Stanare gli artefici dei massacri è un'impresa che richiede tempo e precisione, oltreché prudenza. Il presidente ucraino Volodymyr Zelensky dice che i russi pensano di restare impuniti perché hanno il potere di uno stato nucleare. Il primo passo è individuare le forze militari presenti quando le atrocità si sono verificate e sotto quale comando, e in parte questo lavoro è stato fatto dalla Reuters a Bucha: documenti, immagini, nomi. Ma salire fino agli apparati del Cremlino, e a Putin, è ancora quasi impossibile. Amnesty invita intanto il Tribunale penale internazionale a conservare le prove per future indagini.
Mosca è anche nel visore dell'Osce, che il 5 aprile ha licenziato un report che non sottovaluta neppure le accuse di abusi rivolte a Kiev. La pressione degli ispettori di ogni Paese (anche italiani) si intensifica. L'impresa è collegare le scene dei crimini con gli alti dirigenti del Cremlino: a chi ha impartito gli ordini, se qualcuno lo ha fatto. «Oltre ai corpi massacrati, c'è il dramma degli stupri», denuncia il capo della Chiesa greco-cattolica Ucraina, l'arcivescovo di Kiev Sviatoslav Shevchuk; le istruzioni date su cosa fare nei villaggi possono essere paragonate a «un manuale del genocidio», «l'intero popolo doveva essere eliminato», sostiene.
La pagina dei massacri è affrontata anche dall'Onu. L'ufficio dell'Alta commissaria per i diritti umani, Michelle Bachelet, ha documentato «detenzioni arbitrarie» e «sparizioni forzate» di funzionari locali, giornalisti, attivisti, forze armate in pensione; a opera delle truppe russe e dei gruppi affiliati. «Al 4 maggio, 180 casi di sparizione», ha detto Bachelet. Il suo staff ha raccolto informazioni anche su donne violentate dalle forze russe.

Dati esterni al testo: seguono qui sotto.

(** The first leaf and index of a scan, [None] when there is nothing to scan. *)
Definition open_left (fuel : nat) (left : Bound) : M (option (Z * Z)) := fun s =>
  match left with
  | None =>
      match left_most_page fuel s with
      | Some (inl EMPTY, s') => Some (inr None, s')
      | Some (inl rc, s') => Some (inl rc, s')
      | Some (inr pn, s') => Some (inr (Some (pn, 0)), s')
      | None => None
      end
  | Some (u, inclusive) =>
      let left_key := left_bound u inclusive in
      match find_leaf fuel left_key s with
      | Some (inl EMPTY, s') => Some (inr None, s')
      | Some (inl rc, s') => Some (inl rc, s')
      | Some (inr pn, s') =>
          ('(_, nx, its) ← get_leaf pn;
           let left_index := (leaf_lookup its left_key).1 in
           if (length its <=? left_index)%nat then
             if nx =? BP_INVALID_PAGE_NUM then mret None
             else _ ← get_page nx; mret (Some (nx, 0))
           else mret (Some (pn, Z.of_nat left_index))) s'
      | None => None
      end
  end.

(** [BplusTreeScanner::open] on a scanner that is not open. *)
Definition open (fuel : nat) (left right : Bound) : M Scanner :=
  if range_invalid left right then fail INVALID_ARGUMENT
  else
    start ← open_left fuel left;
    match start with
    | None => mret (mkScanner None 0 None false)
    | Some (pn, i) =>
        let rk := match right with None => None | Some (u, inclusive) => Some (right_bound u inclusive) end in
        e ← touch_end pn i rk;
        mret (mkScanner (if (e : bool) then None else Some pn) i rk false)
    end.

(** [while ((rc = scanner.next_entry(rid)) == RC::SUCCESS) rids.push_back(rid)]; [n]
    bounds the number of entries. *)
Fixpoint collect (n : nat) (sc : Scanner) : M (list RID) :=
  match n with
  | O => crash
  | S n' =>
      '(r, sc') ← (fun s => next_entry (tree_fuel s) sc s);
      match r with None => mret [] | Some rid => rids ← collect n' sc'; mret (rid :: rids) end
  end.

Definition scan (n : nat) (left right : Bound) : M (list RID) :=
  sc ← (fun s => open (tree_fuel s) left right s); collect n sc.

(** [BplusTreeHandler::get_entry] *)
Definition get_entry (n : nat) (u : U) : M (list RID) := scan n (Some (u, true)) (Some (u, true)).
End scanner.

(** ** The leaves, from left to right *)

Abbreviation leaf := (Z * list (key * RID))%type.

Section leaves.
Context {KO : KeyOrder}.

Fixpoint leaves (h : nat) : tree h -> list leaf :=
  match h with O => fun t => [t] | S h' => fun t => concat (map (fun it => leaves h' it.2) t.2) end.
Definition leaves_of {h} (l : list (item h)) : list leaf := concat (map (fun it => leaves h it.2) l).
Definition head_page (nxt : Z) (ls : list leaf) : Z := match ls with [] => nxt | lf :: _ => lf.1 end.
Definition entries (ls : list leaf) : list (key * RID) := concat ls.*2.
Lemma rounds_progress j h all n k : log_repr h all n k -> is_Some h.(thread) ->
  (length all - n < j)%nat ->
  exists h' k', rounds j h = Some h' /\ log_repr h' all (length all) k'.
Proof using HM.
  assert (forall j h n k, log_repr h all n k -> is_Some h.(thread) ->
    (length all - n < j)%nat \/ ((length all - n <= j)%nat /\ exists t, h.(thread) = Some t /\ t.(flush_rc) = LOG_FILE_FULL) ->
    exists h' k', rounds j h = Some h' /\ log_repr h' all (length all) k') as G; [|eauto].
  clear h n k j. intros j. induction j as [|j IH]; intros h n k Hr Ht Hj.
  { destruct Hj as [Hj|(Hj & t & Et & Hrc)]; [lia|].
    destruct (lr_thread _ _ _ _ Hr t Et) as [_ [?|(_ & _ & _ & ?)]]; [congruence|lia]. }
  cbn. pose proof (fo_le _ _ _ _ _ (lr_files _ _ _ _ Hr)) as Hle.
  pose proof (thread_round_ok _ _ _ _ Hr) as H. destruct (thread_round h) as [| |h1] eqn:E; [|done|].
  - destruct H as [H|[_ ->]]; [by rewrite H in Ht; destruct Ht|]. by eapply rounds_done.
  - cbn. destruct H as (n1 & k1 & Hr1 & _ & Ht1 & Hn & [->|(Hfull & Hprog)]); [by eapply rounds_done|].
    pose proof (fo_le _ _ _ _ _ (lr_files _ _ _ _ Hr1)) as Hle1.
    destruct (decide (n1 = length all)) as [->|Hne]; [by eapply rounds_done|].
    apply (IH h1 n1 k1 Hr1 Ht1). right. split; [|done].
    destruct Hprog as [?|Hno]; [lia|]. destruct Hj as [?|(_ & t & Et & Hrc)]; [lia|]. by apply Hno in Et.
Qed.

(** ** Restart *)

Lemma names_sorted k : StronglySorted key_lt (names k).
Proof using HM.
  unfold names. assert (forall i, StronglySorted key_lt ((fun i => (base i, file_name (base i))) <$> seq i k)) as G; [|done].
  induction k as [|k IH]; intros i; cbn; constructor; [apply IH|].
  apply Forall_forall. intros f (j & -> & Hj%elem_of_seq)%list_elem_of_fmap. unfold key_lt. cbn.
  pose proof (base_mono (S i) j). rewrite base_S in *. lia.
Qed.

(** Listing the directory finds the files the handler had. *)
Lemma restart_files dir m all n k ls : log_ok all -> files_ok dir m all n k ->
  (forall name, name ∈ ls <-> is_Some (dir !! name)) -> files_ok dir (manager_init ls M) (take n all) n k.
Proof using HM.
  intros Hlog Hf Hls. destruct (manager_init_ok M ls) as (Hs & Hin & Hall).
  pose proof (fo_le _ _ _ _ _ Hf) as Hle. constructor; try apply Hf.
  - done.
  - apply key_sorted_unique; [done|apply names_sorted|]. intros f. split.
    + intros Hf'. destruct (Hin f Hf') as [Hnm Hl]. apply Hls in Hnm.
      destruct (fo_only _ _ _ _ _ Hf _ _ Hnm Hl) as (i & Hi & Hb & Hnm'). destruct f as [x nm]. cbn in *. subst.
      apply list_elem_of_fmap. exists i. split; [done|]. apply elem_of_seq. lia.
    + intros (i & -> & Hi%elem_of_seq)%list_elem_of_fmap.
      assert (is_Some (dir !! file_name (base i))) as Hd by (rewrite (fo_contents _ _ _ _ _ Hf i) by lia; by eexists).
      assert (get_lsn_from_filename (file_name (base i)) = Some (base i)) as Hl.
      { apply file_name_lsn. pose proof (base_range _ _ _ _ _ i Hlog Hf ltac:(lia)).
        destruct Hlog as (_ & _ & ?). unfold zlen in *. lia. }
      destruct (proj1 (list_elem_of_fmap _ _ _) (Hall _ _ (proj2 (Hls _) Hd) Hl)) as ([x nm] & Ex & Hx).
      cbn in Ex. subst x. destruct (Hin _ Hx) as [Hnm Hl']. cbn in *. apply Hls in Hnm.
      destruct (fo_only _ _ _ _ _ Hf _ _ Hnm Hl') as (j & _ & _ & ->). done.
  - intros i Hi. rewrite take_take, Nat.min_id. by apply Hf.
  - rewrite length_take. lia.
Qed.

E a Mariupol civili ancora «intrappolati, in condizioni orribili», racconta il portavoce del segretario del Palazzo di Vetro Stephane Dujarric.
Allarme condiviso dalla commissaria per i diritti umani del Parlamento ucraino, Lyudmila Denisova, che parla di «diritto alla vita minacciato a Popasna, Berezhna e nelle regioni di Donetsk e Lugansk, dove non ci sono più scorte di cibo e medicine, distrutte o sequestrate dai russi; 1,6 milioni di cittadini non hanno acqua potabile; 4,7 milioni quasi nella stessa situazione».